Collected data entries
- Opening Delimiter -

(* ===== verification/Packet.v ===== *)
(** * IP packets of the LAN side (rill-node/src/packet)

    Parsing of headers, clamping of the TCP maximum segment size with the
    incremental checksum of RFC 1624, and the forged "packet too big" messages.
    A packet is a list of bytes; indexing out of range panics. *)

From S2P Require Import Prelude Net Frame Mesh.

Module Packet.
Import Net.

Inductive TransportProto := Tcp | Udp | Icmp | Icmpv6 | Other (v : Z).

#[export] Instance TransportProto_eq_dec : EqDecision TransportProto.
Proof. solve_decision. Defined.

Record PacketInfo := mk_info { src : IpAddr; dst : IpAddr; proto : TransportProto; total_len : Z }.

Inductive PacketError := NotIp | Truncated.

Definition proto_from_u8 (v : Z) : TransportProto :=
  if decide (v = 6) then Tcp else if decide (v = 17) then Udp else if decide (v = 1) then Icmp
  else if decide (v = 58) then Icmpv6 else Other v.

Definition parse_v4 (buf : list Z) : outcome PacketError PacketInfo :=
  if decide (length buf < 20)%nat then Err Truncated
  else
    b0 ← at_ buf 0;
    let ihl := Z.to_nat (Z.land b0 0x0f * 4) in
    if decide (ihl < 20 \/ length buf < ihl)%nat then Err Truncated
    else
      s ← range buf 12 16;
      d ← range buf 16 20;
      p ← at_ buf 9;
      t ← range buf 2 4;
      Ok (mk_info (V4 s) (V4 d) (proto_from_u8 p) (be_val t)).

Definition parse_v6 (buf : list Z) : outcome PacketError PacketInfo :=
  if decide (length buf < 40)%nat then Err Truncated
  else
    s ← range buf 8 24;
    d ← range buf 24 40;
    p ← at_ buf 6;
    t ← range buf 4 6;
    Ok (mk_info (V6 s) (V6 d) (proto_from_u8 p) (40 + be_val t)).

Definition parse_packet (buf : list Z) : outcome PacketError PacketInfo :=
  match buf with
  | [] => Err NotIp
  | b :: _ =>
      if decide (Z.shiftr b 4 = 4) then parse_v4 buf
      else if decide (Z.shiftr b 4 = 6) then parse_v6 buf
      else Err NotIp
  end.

- Closing Delimiter -
- Opening Delimiter -

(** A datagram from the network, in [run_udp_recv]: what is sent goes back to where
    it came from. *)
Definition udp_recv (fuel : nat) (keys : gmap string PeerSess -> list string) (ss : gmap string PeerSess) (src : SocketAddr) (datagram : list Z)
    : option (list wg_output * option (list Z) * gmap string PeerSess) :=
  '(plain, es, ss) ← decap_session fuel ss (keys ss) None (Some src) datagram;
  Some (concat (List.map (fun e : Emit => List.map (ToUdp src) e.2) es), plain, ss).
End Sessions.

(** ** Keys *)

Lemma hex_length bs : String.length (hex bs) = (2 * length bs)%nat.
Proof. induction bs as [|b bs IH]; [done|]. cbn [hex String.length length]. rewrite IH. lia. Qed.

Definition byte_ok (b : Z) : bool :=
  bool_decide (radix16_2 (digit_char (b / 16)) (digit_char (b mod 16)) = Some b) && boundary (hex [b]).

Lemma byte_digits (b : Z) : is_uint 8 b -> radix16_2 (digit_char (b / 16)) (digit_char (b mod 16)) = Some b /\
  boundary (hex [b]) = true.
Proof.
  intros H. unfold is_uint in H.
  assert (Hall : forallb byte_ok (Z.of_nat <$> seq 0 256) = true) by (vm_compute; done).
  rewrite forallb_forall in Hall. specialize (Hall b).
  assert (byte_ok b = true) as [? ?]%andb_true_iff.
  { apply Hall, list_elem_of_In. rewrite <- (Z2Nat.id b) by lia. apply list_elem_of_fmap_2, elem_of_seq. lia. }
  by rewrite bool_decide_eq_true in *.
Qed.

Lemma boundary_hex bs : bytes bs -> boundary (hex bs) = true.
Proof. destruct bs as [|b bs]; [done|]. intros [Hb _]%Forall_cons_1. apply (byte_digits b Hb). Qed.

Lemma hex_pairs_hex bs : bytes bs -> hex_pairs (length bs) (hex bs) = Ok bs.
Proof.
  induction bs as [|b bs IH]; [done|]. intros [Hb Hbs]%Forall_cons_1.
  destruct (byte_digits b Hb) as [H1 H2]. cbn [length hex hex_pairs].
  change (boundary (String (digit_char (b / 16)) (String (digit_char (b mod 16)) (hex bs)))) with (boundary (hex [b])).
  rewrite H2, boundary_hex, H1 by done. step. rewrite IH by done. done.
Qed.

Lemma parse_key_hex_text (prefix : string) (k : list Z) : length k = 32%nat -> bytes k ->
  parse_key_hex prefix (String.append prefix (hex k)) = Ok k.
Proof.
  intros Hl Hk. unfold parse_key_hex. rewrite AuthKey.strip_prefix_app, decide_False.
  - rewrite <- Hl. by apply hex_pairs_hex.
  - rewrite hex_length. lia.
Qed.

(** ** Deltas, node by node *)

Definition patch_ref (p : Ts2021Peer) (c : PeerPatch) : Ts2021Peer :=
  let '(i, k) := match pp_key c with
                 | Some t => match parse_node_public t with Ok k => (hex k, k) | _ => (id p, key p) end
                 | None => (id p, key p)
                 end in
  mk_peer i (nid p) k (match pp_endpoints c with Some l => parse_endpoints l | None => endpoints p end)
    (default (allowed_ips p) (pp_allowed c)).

- Closing Delimiter -

*EXERCISE DESCRIPTION*:
For each line above that contains "None", make a copy.

*RESPONSE TO THE TASK*:
  '(plain, es, ss) ← decap_session fuel ss (keys ss) None (Some src) datagram;
                 | None => (id p, key p)
  mk_peer i (nid p) k (match pp_endpoints c with Some l => parse_endpoints l | None => endpoints p end)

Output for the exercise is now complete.